**Task:** Filter these entries so that only lines with the word "match" remain.

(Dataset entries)
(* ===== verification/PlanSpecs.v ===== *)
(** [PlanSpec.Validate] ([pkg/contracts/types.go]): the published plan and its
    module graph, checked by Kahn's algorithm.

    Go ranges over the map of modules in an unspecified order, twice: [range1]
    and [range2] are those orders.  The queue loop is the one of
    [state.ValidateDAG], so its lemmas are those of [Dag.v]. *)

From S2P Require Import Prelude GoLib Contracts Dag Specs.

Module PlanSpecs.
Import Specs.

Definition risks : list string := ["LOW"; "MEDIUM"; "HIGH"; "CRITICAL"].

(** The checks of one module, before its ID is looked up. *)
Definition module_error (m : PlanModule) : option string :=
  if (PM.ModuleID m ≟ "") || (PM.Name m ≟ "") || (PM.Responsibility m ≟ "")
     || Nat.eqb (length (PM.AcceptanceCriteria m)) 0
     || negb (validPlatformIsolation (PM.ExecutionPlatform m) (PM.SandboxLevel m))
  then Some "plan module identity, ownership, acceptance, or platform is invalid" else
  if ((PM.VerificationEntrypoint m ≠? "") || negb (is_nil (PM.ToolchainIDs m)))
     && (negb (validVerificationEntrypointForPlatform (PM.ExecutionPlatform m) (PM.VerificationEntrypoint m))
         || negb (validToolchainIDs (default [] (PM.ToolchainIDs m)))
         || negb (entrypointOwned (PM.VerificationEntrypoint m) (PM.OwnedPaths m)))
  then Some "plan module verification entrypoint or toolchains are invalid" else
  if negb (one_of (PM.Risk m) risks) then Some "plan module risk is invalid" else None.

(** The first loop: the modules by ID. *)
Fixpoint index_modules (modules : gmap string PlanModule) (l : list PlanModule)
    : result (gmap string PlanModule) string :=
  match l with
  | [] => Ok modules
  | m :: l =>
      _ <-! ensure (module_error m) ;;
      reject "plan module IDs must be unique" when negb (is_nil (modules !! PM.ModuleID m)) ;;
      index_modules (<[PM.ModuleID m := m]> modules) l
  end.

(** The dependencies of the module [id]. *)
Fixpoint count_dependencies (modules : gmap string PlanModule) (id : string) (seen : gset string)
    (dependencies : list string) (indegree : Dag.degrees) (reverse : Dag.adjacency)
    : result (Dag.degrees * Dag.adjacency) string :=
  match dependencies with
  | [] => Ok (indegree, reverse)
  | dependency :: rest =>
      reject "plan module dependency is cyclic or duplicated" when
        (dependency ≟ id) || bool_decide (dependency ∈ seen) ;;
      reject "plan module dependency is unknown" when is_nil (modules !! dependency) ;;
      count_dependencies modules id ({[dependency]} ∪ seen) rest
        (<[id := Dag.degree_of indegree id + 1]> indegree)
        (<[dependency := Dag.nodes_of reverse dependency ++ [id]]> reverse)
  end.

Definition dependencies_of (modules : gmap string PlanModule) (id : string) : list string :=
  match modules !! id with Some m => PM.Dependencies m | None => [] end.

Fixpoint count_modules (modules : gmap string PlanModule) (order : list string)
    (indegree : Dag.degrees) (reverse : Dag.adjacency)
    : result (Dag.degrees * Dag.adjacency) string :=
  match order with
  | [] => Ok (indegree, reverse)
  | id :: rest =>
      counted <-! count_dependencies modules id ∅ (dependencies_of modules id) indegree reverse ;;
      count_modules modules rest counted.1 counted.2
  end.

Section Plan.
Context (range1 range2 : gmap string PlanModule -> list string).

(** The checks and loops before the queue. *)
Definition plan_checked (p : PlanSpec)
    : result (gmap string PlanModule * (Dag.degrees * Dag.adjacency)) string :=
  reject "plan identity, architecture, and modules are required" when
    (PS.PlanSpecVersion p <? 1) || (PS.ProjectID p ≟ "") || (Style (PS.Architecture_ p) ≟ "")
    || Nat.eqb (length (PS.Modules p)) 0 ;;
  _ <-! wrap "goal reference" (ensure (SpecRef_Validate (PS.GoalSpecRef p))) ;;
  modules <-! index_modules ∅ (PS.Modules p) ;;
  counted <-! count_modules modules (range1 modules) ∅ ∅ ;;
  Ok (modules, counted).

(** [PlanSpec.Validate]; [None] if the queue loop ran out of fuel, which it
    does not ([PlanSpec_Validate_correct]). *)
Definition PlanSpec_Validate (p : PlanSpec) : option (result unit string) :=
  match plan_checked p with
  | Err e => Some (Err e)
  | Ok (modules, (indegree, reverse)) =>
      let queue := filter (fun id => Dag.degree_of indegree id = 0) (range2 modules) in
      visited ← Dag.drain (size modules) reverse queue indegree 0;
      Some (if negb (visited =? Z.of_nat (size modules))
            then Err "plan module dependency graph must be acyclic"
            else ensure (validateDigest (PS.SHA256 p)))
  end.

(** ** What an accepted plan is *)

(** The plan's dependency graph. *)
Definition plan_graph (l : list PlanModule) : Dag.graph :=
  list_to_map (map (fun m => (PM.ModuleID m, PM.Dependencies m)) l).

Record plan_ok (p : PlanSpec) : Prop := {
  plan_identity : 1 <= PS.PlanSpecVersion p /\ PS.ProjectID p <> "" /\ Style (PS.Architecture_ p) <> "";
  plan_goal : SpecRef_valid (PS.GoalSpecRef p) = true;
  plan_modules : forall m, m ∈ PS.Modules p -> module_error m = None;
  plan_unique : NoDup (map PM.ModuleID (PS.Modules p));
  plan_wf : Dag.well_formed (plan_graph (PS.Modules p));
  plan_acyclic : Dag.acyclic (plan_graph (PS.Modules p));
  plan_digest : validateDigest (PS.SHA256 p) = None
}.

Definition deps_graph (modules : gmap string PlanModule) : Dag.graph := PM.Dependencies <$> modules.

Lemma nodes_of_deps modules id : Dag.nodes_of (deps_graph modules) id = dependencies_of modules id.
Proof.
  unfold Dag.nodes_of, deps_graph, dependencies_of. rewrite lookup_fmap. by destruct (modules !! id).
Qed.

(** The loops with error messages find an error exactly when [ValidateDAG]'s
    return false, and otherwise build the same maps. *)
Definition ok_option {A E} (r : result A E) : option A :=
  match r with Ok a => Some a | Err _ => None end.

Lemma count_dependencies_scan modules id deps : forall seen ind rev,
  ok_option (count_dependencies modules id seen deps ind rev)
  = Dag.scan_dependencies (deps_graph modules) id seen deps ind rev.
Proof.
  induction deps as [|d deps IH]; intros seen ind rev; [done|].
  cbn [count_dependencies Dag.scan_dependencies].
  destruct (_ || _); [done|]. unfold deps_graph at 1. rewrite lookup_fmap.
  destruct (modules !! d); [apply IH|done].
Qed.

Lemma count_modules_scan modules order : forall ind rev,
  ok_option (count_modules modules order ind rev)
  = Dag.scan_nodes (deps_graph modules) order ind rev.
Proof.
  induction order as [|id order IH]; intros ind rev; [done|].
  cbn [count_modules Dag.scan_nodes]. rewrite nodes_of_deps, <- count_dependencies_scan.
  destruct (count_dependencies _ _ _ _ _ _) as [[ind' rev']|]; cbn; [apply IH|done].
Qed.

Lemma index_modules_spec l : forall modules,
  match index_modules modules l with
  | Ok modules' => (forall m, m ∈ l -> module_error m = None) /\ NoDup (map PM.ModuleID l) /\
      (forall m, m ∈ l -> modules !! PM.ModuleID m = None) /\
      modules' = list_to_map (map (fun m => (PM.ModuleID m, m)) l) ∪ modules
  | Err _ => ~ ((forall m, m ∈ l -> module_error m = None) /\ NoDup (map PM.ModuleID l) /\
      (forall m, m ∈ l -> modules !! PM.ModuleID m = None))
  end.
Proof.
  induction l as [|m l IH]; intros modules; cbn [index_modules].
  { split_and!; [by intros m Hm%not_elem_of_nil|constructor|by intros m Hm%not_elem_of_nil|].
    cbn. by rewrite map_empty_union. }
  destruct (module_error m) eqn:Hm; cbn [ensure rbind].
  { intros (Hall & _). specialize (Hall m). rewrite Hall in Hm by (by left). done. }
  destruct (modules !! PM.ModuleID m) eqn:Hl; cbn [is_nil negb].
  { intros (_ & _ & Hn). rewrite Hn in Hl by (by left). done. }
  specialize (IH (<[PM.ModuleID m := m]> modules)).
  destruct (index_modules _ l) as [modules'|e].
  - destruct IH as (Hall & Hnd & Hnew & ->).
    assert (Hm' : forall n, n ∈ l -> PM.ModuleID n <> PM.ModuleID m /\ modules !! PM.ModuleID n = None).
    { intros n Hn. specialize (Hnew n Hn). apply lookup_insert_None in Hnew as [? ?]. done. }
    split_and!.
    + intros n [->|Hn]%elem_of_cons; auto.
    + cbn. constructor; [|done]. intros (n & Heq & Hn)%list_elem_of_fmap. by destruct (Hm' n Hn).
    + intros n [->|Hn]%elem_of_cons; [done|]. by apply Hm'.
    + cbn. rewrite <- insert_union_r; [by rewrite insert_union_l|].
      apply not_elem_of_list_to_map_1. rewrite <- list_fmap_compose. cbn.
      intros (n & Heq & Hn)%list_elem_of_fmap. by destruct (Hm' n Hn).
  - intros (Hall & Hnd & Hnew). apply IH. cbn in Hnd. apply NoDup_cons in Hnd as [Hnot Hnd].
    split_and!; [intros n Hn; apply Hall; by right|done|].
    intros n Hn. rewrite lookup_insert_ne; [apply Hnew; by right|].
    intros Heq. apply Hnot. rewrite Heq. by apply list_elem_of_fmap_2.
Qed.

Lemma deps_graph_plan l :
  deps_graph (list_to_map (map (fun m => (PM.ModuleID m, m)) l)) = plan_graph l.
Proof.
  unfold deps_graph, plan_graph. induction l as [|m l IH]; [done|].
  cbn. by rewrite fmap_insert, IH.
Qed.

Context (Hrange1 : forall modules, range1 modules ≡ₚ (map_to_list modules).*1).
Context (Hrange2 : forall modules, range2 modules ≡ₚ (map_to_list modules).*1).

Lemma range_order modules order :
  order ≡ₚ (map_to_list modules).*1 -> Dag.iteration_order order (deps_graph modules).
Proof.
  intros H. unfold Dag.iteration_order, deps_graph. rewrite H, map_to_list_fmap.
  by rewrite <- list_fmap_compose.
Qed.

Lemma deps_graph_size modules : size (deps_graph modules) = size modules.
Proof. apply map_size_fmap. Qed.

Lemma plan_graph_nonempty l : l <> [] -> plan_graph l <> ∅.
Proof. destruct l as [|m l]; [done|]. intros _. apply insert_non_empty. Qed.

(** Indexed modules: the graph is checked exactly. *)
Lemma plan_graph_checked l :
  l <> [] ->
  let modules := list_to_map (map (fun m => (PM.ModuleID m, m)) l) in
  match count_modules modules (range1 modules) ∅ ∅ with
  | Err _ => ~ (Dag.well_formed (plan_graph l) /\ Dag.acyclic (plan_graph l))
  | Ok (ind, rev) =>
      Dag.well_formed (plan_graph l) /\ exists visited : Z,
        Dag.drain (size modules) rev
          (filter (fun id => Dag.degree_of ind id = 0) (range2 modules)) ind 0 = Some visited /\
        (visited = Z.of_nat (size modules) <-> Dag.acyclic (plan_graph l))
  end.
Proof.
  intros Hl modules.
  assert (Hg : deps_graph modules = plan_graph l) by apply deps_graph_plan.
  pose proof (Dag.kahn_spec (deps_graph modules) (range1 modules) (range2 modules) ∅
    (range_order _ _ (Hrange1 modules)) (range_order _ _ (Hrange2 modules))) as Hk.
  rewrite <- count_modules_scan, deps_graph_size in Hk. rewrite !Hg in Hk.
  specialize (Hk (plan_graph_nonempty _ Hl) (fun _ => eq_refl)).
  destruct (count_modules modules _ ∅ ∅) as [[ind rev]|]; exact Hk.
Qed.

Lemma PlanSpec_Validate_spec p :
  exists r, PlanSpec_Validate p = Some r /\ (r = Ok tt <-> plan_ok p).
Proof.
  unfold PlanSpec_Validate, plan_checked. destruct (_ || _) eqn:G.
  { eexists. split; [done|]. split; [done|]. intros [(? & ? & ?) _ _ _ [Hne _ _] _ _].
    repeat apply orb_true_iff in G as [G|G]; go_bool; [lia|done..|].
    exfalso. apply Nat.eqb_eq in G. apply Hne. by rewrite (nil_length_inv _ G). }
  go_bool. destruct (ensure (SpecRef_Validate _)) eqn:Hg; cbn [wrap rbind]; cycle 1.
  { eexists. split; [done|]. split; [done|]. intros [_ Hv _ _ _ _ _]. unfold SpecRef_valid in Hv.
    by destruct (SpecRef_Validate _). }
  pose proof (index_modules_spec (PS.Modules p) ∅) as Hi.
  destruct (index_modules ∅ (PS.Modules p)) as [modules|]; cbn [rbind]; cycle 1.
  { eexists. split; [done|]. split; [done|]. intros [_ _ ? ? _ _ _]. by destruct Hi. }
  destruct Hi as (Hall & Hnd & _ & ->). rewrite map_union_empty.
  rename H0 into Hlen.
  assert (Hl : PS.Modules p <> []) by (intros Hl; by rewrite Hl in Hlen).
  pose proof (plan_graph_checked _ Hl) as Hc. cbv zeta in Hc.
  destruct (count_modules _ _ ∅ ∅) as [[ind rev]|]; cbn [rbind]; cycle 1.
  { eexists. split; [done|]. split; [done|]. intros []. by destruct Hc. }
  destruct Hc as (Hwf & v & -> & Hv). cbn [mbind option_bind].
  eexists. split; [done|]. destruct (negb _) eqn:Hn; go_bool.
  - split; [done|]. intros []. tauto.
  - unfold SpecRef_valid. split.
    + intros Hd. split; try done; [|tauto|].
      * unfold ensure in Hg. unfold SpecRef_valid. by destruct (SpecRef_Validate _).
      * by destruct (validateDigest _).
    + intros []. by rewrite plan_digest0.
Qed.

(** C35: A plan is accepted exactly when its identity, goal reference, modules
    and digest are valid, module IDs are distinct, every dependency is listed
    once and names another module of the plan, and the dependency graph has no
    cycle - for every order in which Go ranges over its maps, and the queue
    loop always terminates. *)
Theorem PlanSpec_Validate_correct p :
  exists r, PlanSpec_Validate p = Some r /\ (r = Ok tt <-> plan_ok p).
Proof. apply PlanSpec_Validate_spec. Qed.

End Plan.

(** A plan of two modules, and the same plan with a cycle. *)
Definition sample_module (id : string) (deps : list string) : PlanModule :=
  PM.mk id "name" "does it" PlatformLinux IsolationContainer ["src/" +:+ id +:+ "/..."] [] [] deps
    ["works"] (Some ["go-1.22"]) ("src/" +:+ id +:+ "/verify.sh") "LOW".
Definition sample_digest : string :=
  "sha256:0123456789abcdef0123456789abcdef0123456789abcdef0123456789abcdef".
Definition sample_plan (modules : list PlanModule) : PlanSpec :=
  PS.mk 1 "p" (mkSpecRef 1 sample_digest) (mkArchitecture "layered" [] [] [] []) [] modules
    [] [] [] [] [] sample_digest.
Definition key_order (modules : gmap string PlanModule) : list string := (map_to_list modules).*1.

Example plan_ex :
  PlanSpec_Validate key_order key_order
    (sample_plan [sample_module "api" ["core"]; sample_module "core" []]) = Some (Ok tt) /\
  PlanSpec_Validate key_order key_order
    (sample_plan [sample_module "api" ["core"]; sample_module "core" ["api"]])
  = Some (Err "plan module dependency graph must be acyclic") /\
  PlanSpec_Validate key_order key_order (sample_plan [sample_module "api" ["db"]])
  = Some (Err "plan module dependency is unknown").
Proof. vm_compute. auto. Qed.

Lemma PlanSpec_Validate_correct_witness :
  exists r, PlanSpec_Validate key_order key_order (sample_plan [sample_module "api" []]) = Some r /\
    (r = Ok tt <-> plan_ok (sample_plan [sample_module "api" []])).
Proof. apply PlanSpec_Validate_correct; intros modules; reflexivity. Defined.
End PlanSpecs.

**Result of this task:**
  match l with
  match dependencies with
  match modules !! id with Some m => PM.Dependencies m | None => [] end.
  match order with
  match plan_checked p with
  match r with Ok a => Some a | Err _ => None end.
  match index_modules modules l with
  match count_modules modules (range1 modules) ∅ ∅ with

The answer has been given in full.